05 Synteny comparison - saltpinna/Genome_analysis_project GitHub Wiki
Synteny comparison was done using BLASTN. The script used for this can be found under code/scripts/Blasnt_synteny_comparison.sh. The result from the synteny comparison was plotted in ACT which resulted in the plot below:
Red lines correspond to the same sequence between the assemlby and the reference genome, and blue lines correspond to inversions. We can see big red blocks in the middle of the assembly which indicates that our assembly matches the reference genome quite well in those regions. There are still some lines that do not align perfectly and som inversions in these seqeunces as well, but the blocks are definitely clear. In the beggining and end of the assembly we can see large large blur blocks that cross over each other, which indicates inverted seqeunces. So, we have assembled the correct seqeunce, only inverted. This pattern of consensus between the asssembly and the reference in the middle of the genome and inversion towards the ends is the same pattern that was found in the Mummerplot in the assembly evaluation.
Questions
How relevant is the output format that you choose?

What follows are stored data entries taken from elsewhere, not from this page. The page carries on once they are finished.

(** X7 (frame of an adjustment).  Whatever the request,
    [handleAdjustInvestment] leaves the budget, the stock list and the
    ids and names of the results, in their order, as they are; it either
    shows no alert, or shows exactly one and leaves the whole state
    unchanged. *)
Theorem adjust_frame (st : AppState) (k : string) (amt : number) :
  budget (fst (onAdjustInvestment k amt st)) = budget st
  /\ stocks (fst (onAdjustInvestment k amt st)) = stocks st
  /\ map label (investmentResults (fst (onAdjustInvestment k amt st))) =
     map label (investmentResults st)
  /\ (snd (onAdjustInvestment k amt st) = []
      \/ exists a, onAdjustInvestment k amt st = (st, [a])).
Proof.
  destruct (adjust_cases st k amt) as [E|[E|[E|(s & _ & _ & _ & E)]]];
    rewrite E; cbn [fst snd budget stocks investmentResults].
  - repeat split; trivial. right. eauto.
  - repeat split; trivial. right. eauto.
  - repeat split; trivial. right. eauto.
  - repeat split; trivial; [|now left].
    rewrite map_map. apply map_ext. intros r. unfold adjustResult, label.
    now destruct (String.eqb (stockId r) k).
Qed.

(** ** Ids and names of the results *)

Lemma map_set_labels (m : ResultsMap) (k : string) (old new : InvestmentResult) :
  map_get m k = Some old -> label new = label old ->
  map label (map_values (map_set m k new)) = map label (map_values m).
Proof.
  unfold map_values.
  induction m as [|[k' v'] m IH]; cbn [map_get map_set]; [discriminate|].
  destruct (String.eqb k' k); cbn [map snd].
  - intros [= ->] ->. reflexivity.
  - intros Hg Hl. now rewrite IH.
Qed.

Lemma record_buy_labels (m : ResultsMap) (s : Stock) (f i a : number) :
  map label (map_values (record_buy m s f i a)) = map label (map_values m).
Proof.
  unfold record_buy. destruct (map_get m (id s)) as [old|] eqn:E; [|reflexivity].
  now apply (map_set_labels m (id s) old).
Qed.

Lemma walk_labels (l : list Stock) (w : Walk) :
  map label (map_values (resultsMap (walk l w))) =
  map label (map_values (resultsMap w)).
Proof.
  destruct (walk_invariant
              (fun _ w' => map label (map_values (resultsMap w')) =
                           map label (map_values (resultsMap w)))) with
    (l := l) (w := w) as [_ H]; auto.
  intros s rest w' H _. now rewrite invest_resultsMap, record_buy_labels.
Qed.

Lemma map_set_absent (m : ResultsMap) (k : string) (v : InvestmentResult) :
  ~ In k (map_keys m) -> map_set m k v = m ++ [(k, v)].
Proof.
  unfold map_keys.
  induction m as [|[k' v'] m IH]; cbn [map_set map fst app]; [reflexivity|].
  intros H. destruct (String.eqb k' k) eqn:E.
  - apply String.eqb_eq in E. exfalso. apply H. now left.
  - f_equal. apply IH. intros Hin. apply H. now right.
Qed.

Lemma init_entries (ss : list Stock) (m0 : ResultsMap) :
  NoDup (map_keys m0 ++ map id ss) ->
  fold_left (fun m stock => map_set m (id stock) (zeroResult stock)) ss m0 =
  m0 ++ map (fun s => (id s, zeroResult s)) ss.
Proof.
  revert m0. induction ss as [|s ss IH]; intro m0; cbn [fold_left map].
  - intros _. now rewrite app_nil_r.
  - intros H.
    assert (Hnin : ~ In (id s) (map_keys m0)).
    { intro Hin. apply NoDup_remove_2 in H. apply H. apply in_or_app. auto. }
    rewrite (map_set_absent m0 _ _ Hnin), IH.
    + now rewrite <- app_assoc.
    + unfold map_keys in *. rewrite map_app, <- app_assoc. exact H.
Qed.

(** X8 (one labelled result per stock).  When the stock ids are pairwise
    distinct, the results of [handleCalculateInvestment] carry, in input
    order, the id and the name of each stock, for every budget. *)
Theorem results_carry_stock_names (st : AppState) :
  NoDup (map id (stocks st)) ->
  map label (investmentResults (fst (onCalculate st))) =
  map (fun s => (id s, name s)) (stocks st).
Proof.
  intros Hnd. unfold onCalculate.
  destruct (degenerate (budget st) (stocks st)) eqn:E.
  - rewrite handleCalculateInvestment_degenerate by assumption.
    cbn [fst investmentResults]. now rewrite map_map.
  - rewrite handleCalculateInvestment_regular by assumption.
    cbn [fst investmentResults]. unfold finalWalk. rewrite walk_labels.
    cbn [resultsMap]. unfold initResultsMap. rewrite init_entries by exact Hnd.
    cbn [app]. unfold map_values. now rewrite !map_map.
Qed.

(** ** Removal *)

(** X9 (what a removal leaves).  [handleRemoveStock] leaves the budget as
    it is and the stock list without the stocks of the given id, while the
    results, the totals and the alerts are those of
    [handleCalculateInvestment] on the list from before the removal; so
    the id of a listed stock is still among the results, and is not listed
    any more. *)
Theorem removal_recomputes_over_previous_list (st : AppState) (k : string) :
  budget (fst (onRemoveStock k st)) = budget st
  /\ stocks (fst (onRemoveStock k st)) =
     filter (fun stock => negb (String.eqb (id stock) k)) (stocks st)
  /\ investmentResults (fst (onRemoveStock k st)) =
     investmentResults (fst (onCalculate st))
  /\ totalInvestedAmount (fst (onRemoveStock k st)) =
     totalInvestedAmount (fst (onCalculate st))
  /\ totalActualReturn (fst (onRemoveStock k st)) =
     totalActualReturn (fst (onCalculate st))
  /\ snd (onRemoveStock k st) = snd (onCalculate st)
  /\ ~ In k (map id (stocks (fst (onRemoveStock k st))))
  /\ (In k (map id (stocks st)) ->
      In k (map stockId (investmentResults (fst (onRemoveStock k st))))).
Proof.
  rewrite onRemoveStock_state.
  cbn [budget stocks investmentResults totalInvestedAmount totalActualReturn].
  repeat split; trivial.
  - unfold onRemoveStock, handleRemoveStock, onCalculate, setTimeout.
    unfold andThen at 1 2. cbn [setStocks setInvestmentResults].
    destruct (degenerate (budget st) (stocks st)) eqn:E.
    + now rewrite !handleCalculateInvestment_degenerate by assumption.
    + now rewrite !handleCalculateInvestment_regular by assumption.
  - intros Hin. apply in_map_iff in Hin. destruct Hin as [s [Es Hs]].
    apply filter_In in Hs. destruct Hs as [_ Hs].
    apply negb_true_iff, String.eqb_neq in Hs. contradiction.
  - intros Hin. now apply calculate_ids.
Qed.

(** ** Sessions *)

(** X10 (what a session keeps of the form).  In every state of a session
    (fresh ids for added stocks), the budget is not [NaN], every listed
    stock has a non-empty name, a price above 0 and an expected return not
    below 0, and the ids of the listed stocks are pairwise distinct. *)
Theorem session_keeps_inputs_valid (st : AppState) :
  reachable st ->
  isNaN (budget st) = false
  /\ Forall acceptedStock (stocks st)
  /\ NoDup (map id (stocks st)).
Proof.
  intros H. destruct (reachable_session_inv st H) as (Hb & Hv & Hnd & _).
  auto.
Qed.

(** X11 (what a session keeps of the results).  In every state of a
    session the results hold at most one entry per id. *)
Theorem session_results_distinct (st : AppState) :
  reachable st -> NoDup (map stockId (investmentResults st)).
Proof.
  intros H. destruct (reachable_session_inv st H) as (_ & _ & _ & Hnd).
  exact Hnd.
Qed.

(** ** The AI assistant *)

(** X12 (failures of the assistant).  When the client is constructed and
    the call to the model is rejected, both text handlers show one of the
    two fixed messages of [getGeminiResponse] -- the API-key message
    exactly when an [Error] whose message contains 'Requested entity was
    not found.' was thrown -- never the thrown message itself nor their own
    fallback text, and they reset their busy flag. *)
Theorem assistant_failure_messages (trim : string -> string)
    (generateContent : GeminiModel -> string -> Settled)
    (text : string) (st : AssistantState) (error : Thrown) :
  let keyError :=
    match error with
    | ErrorObject message => includes message entityNotFound
    | OtherValue => false
    end in
  (trim text <> EmptyString ->
   generateContent Flash text = inr error ->
   handleGeminiQuery trim None generateContent text st =
   (mkAssistant (if keyError then apiKeyMessage else failedMessage)
                false (isGeneratingIdeas st), []))
  /\ (generateContent Flash (stockIdeasPrompt text) = inr error ->
      handleGenerateIdeas None generateContent text st =
      mkAssistant (if keyError then apiKeyMessage else failedMessage)
                  (isQueryingGemini st) false).
Proof.
  cbv zeta. split.
  - intros Hne Herr. unfold handleGeminiQuery, getGeminiResponse.
    apply String.eqb_neq in Hne. rewrite Hne, Herr.
    destruct error as [m|]; [destruct (includes m entityNotFound)|]; reflexivity.
  - intros Herr. unfold handleGenerateIdeas, getStockIdeas, getGeminiResponse.
    rewrite Herr.
    destruct error as [m|]; [destruct (includes m entityNotFound)|]; reflexivity.
Qed.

The output format chosen when running Blastn on the command line is important since we want to be able to interpret the results of the blast search. For this, it was really helpful to plot the synteny comparison in ACT, using the output from the blastn search as well as our assembled genome and reference genome sequence.
How do the resulting hits vary when you change the minimum e-value?
The e-value is the number of expected hits with similar quality score that could be found just by chance. So a lower e-value means a better match. So, when changing the minimum e-value to a higher value would allow for more hits (also with lower quality).
How is the alignment score calculated?
The alignment score is calculated based on a substituttion matrix in Blast which provides scores for substitutions and gaps depending on how likely they are to happen by chance. An exact nucleotide match will give a high score and an unlikely substitution will give a negative score, for example. When summing up all these scores for a sequence, the alignment score is the result.
How important is the number of threads when you blast against a database, or against a particular sequence?
The number of threads is important when blasting against an entire database, since the search can then be done in multiple threads in parallel which speeds up the process a lot. When just blasting a sequence against another seqeunce though, the number of threads doesn't matter since only one alignment is performed anyways.